Saved data entries:
(** A network mask is valid if and only if, in host order, it is ones followed by zeros. *)
Theorem netmask_valid_spec fuel netmask : (32 < fuel)%nat → ∃ r, ip4_addr_netmask_valid fuel netmask = Done r ∧
  (r = true ↔ ∃ k, 0 <= k <= 32 ∧ lwip_htonl netmask = mask_of k).
Proof.
  intros Hf. unfold ip4_addr_netmask_valid. cbv zeta. set (nm := lwip_htonl netmask). change (Z.shiftl 1 31) with (2 ^ 31).
  assert (is_u32 nm) as Hnm by apply u32_range.
  assert (∀ k, 0 <= k <= 32 → (∀ n, 0 <= n < 32 → Z.testbit nm n = (k <=? n)) → nm = mask_of k) as Hbits.
  { intros k Hk H. apply Z.bits_inj'. intros n Hn. rewrite mask_bits by done. destruct (Z.ltb_spec n 32); [by rewrite andb_true_r, H|].
    rewrite andb_false_r. rewrite <- (Z.mod_small nm (2 ^ 32)) by done. apply Z.mod_pow2_bits_high. lia. }
  destruct (first_zero_spec fuel nm 31 ltac:(lia) ltac:(lia)) as [(j&->&Hj&Hz&Ho)|[-> Ho]]; cbn [mbind outcome_bind].
  - destruct (no_more_ones_spec fuel nm j ltac:(lia) ltac:(lia)) as (r&->&Hr). exists r. split; [done|]. rewrite Hr. split.
    + intros H. exists (j + 1). split; [lia|]. apply Hbits; [lia|]. intros n Hn. destruct (Z.leb_spec (j + 1) n); [apply Ho; lia|apply H; lia].
    + intros (k&Hk&->) n Hn. rewrite mask_bits in Hz |- * by lia. rewrite (proj2 (Z.ltb_lt j 32)), andb_true_r in Hz by lia.
      apply Z.leb_gt in Hz. rewrite (proj2 (Z.leb_gt k n)) by lia. done.
  - destruct fuel; [lia|]. exists true. split; [done|]. split; [|done]. intros _. exists 0. split; [lia|]. apply Hbits; [lia|].
    intros n Hn. rewrite Ho by lia. symmetry. apply Z.leb_le. lia.
Qed.

(** ** Broadcast addresses *)

Lemma not_bits m n : 0 <= n → Z.testbit (u32 (Z.lnot m)) n = (n <? 32) && negb (Z.testbit m n).
Proof.
  intros Hn. unfold u32. destruct (Z.ltb_spec n 32).
  - by rewrite Z.mod_pow2_bits_low, Z.lnot_spec by lia.
  - by rewrite Z.mod_pow2_bits_high by lia.
Qed.
Lemma high_bits x n : is_u32 x → 32 <= n → Z.testbit x n = false.
Proof. intros Hx Hn. rewrite <- (Z.mod_small x (2 ^ 32)) by done. apply Z.mod_pow2_bits_high. lia. Qed.

(** On the network of the interface: the network's bits and ones behind them. *)
Lemma host_bits_ones addr own mask : is_u32 addr → is_u32 own → is_u32 mask →
  ip4_addr_netcmp addr own mask && (Z.land addr (u32 (Z.lnot mask)) =? Z.land IPADDR_BROADCAST (u32 (Z.lnot mask))) = true ↔
  addr = Z.lor (Z.land own mask) (u32 (Z.lnot mask)).
Proof.
  intros Ha Ho Hm. unfold ip4_addr_netcmp. rewrite andb_true_iff, !Z.eqb_eq.
  assert (∀ n, 0 <= n < 32 → Z.testbit IPADDR_BROADCAST n = true) as Hb.
  { intros n Hn. change IPADDR_BROADCAST with (Z.ones 32). by apply Z.ones_spec_low. }
  split.
  - intros [E1 E2]. apply Z.bits_inj'. intros n Hn. destruct (Z.ltb_spec n 32) as [Hlt|Hge].
    2: { rewrite Z.lor_spec, Z.land_spec, not_bits, !high_bits by done. by rewrite (proj2 (Z.ltb_ge n 32)). }
    apply (f_equal (λ x, Z.testbit x n)) in E1. apply (f_equal (λ x, Z.testbit x n)) in E2. rewrite !Z.land_spec in E1. rewrite !Z.land_spec, not_bits, Hb in E2 by done.
    rewrite Z.lor_spec, Z.land_spec, not_bits by done. rewrite (proj2 (Z.ltb_lt n 32)) in E2 |- * by done.
    destruct (Z.testbit addr n), (Z.testbit own n), (Z.testbit mask n); done.
  - intros ->. split; apply Z.bits_inj'; intros n Hn; rewrite !Z.land_spec, Z.lor_spec, Z.land_spec, not_bits by done;
      (destruct (Z.ltb_spec n 32); [rewrite ?Hb by lia|rewrite (high_bits mask) by done]);
      cbn [andb]; rewrite ?andb_false_r; destruct (Z.testbit own n), (Z.testbit mask n); done.
Qed.

Theorem broadcast_addresses addr n : is_u32 addr → is_u32 (netif_ip4_addr n) → is_u32 (netif_ip4_netmask n) →
  ip4_addr_isbroadcast_u32 addr n = true ↔
  addr = 0 ∨ addr = 2 ^ 32 - 1 ∨
  Z.land (netif_flags n) NETIF_FLAG_BROADCAST ≠ 0 ∧ addr ≠ netif_ip4_addr n ∧
    addr = Z.lor (Z.land (netif_ip4_addr n) (netif_ip4_netmask n)) (u32 (Z.lnot (netif_ip4_netmask n))).
Proof.
  intros Ha Ho Hm. unfold ip4_addr_isbroadcast_u32, IPADDR_ANY.
  assert (u32 (Z.lnot addr) = 2 ^ 32 - 1 - addr) as ->.
  { unfold is_u32 in Ha. unfold u32, Z.lnot. symmetry. apply Z.mod_unique with (-1); lia. }
  destruct (Z.eqb_spec (2 ^ 32 - 1 - addr) 0) as [E|E]; [split; [intros _; right; left; lia|done]|].
  destruct (Z.eqb_spec addr 0) as [E0|E0]; [split; [by left|done]|]. cbn [orb].
  destruct (Z.eqb_spec (Z.land (netif_flags n) NETIF_FLAG_BROADCAST) 0) as [Ef|Ef]; [split; [done|intros [?|[?|(?&_)]]; lia]|].
  destruct (Z.eqb_spec addr (netif_ip4_addr n)) as [En|En]; [split; [done|intros [?|[?|(_&?&_)]]; lia]|].
  rewrite host_bits_ones by done. split; [intros ->; right; right; by split_and!|intros [?|[?|(_&_&?)]]; (done || lia)].
Qed.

**Directions for this task**
Please return the lines above exactly, from the first one down to the line with "rewrite andb_false_r. rewrite", and stop after that line.

**Answer**
(** A network mask is valid if and only if, in host order, it is ones followed by zeros. *)
Theorem netmask_valid_spec fuel netmask : (32 < fuel)%nat → ∃ r, ip4_addr_netmask_valid fuel netmask = Done r ∧
  (r = true ↔ ∃ k, 0 <= k <= 32 ∧ lwip_htonl netmask = mask_of k).
Proof.
  intros Hf. unfold ip4_addr_netmask_valid. cbv zeta. set (nm := lwip_htonl netmask). change (Z.shiftl 1 31) with (2 ^ 31).
  assert (is_u32 nm) as Hnm by apply u32_range.
  assert (∀ k, 0 <= k <= 32 → (∀ n, 0 <= n < 32 → Z.testbit nm n = (k <=? n)) → nm = mask_of k) as Hbits.
  { intros k Hk H. apply Z.bits_inj'. intros n Hn. rewrite mask_bits by done. destruct (Z.ltb_spec n 32); [by rewrite andb_true_r, H|].
    rewrite andb_false_r. rewrite <- (Z.mod_small nm (2 ^ 32)) by done. apply Z.mod_pow2_bits_high. lia. }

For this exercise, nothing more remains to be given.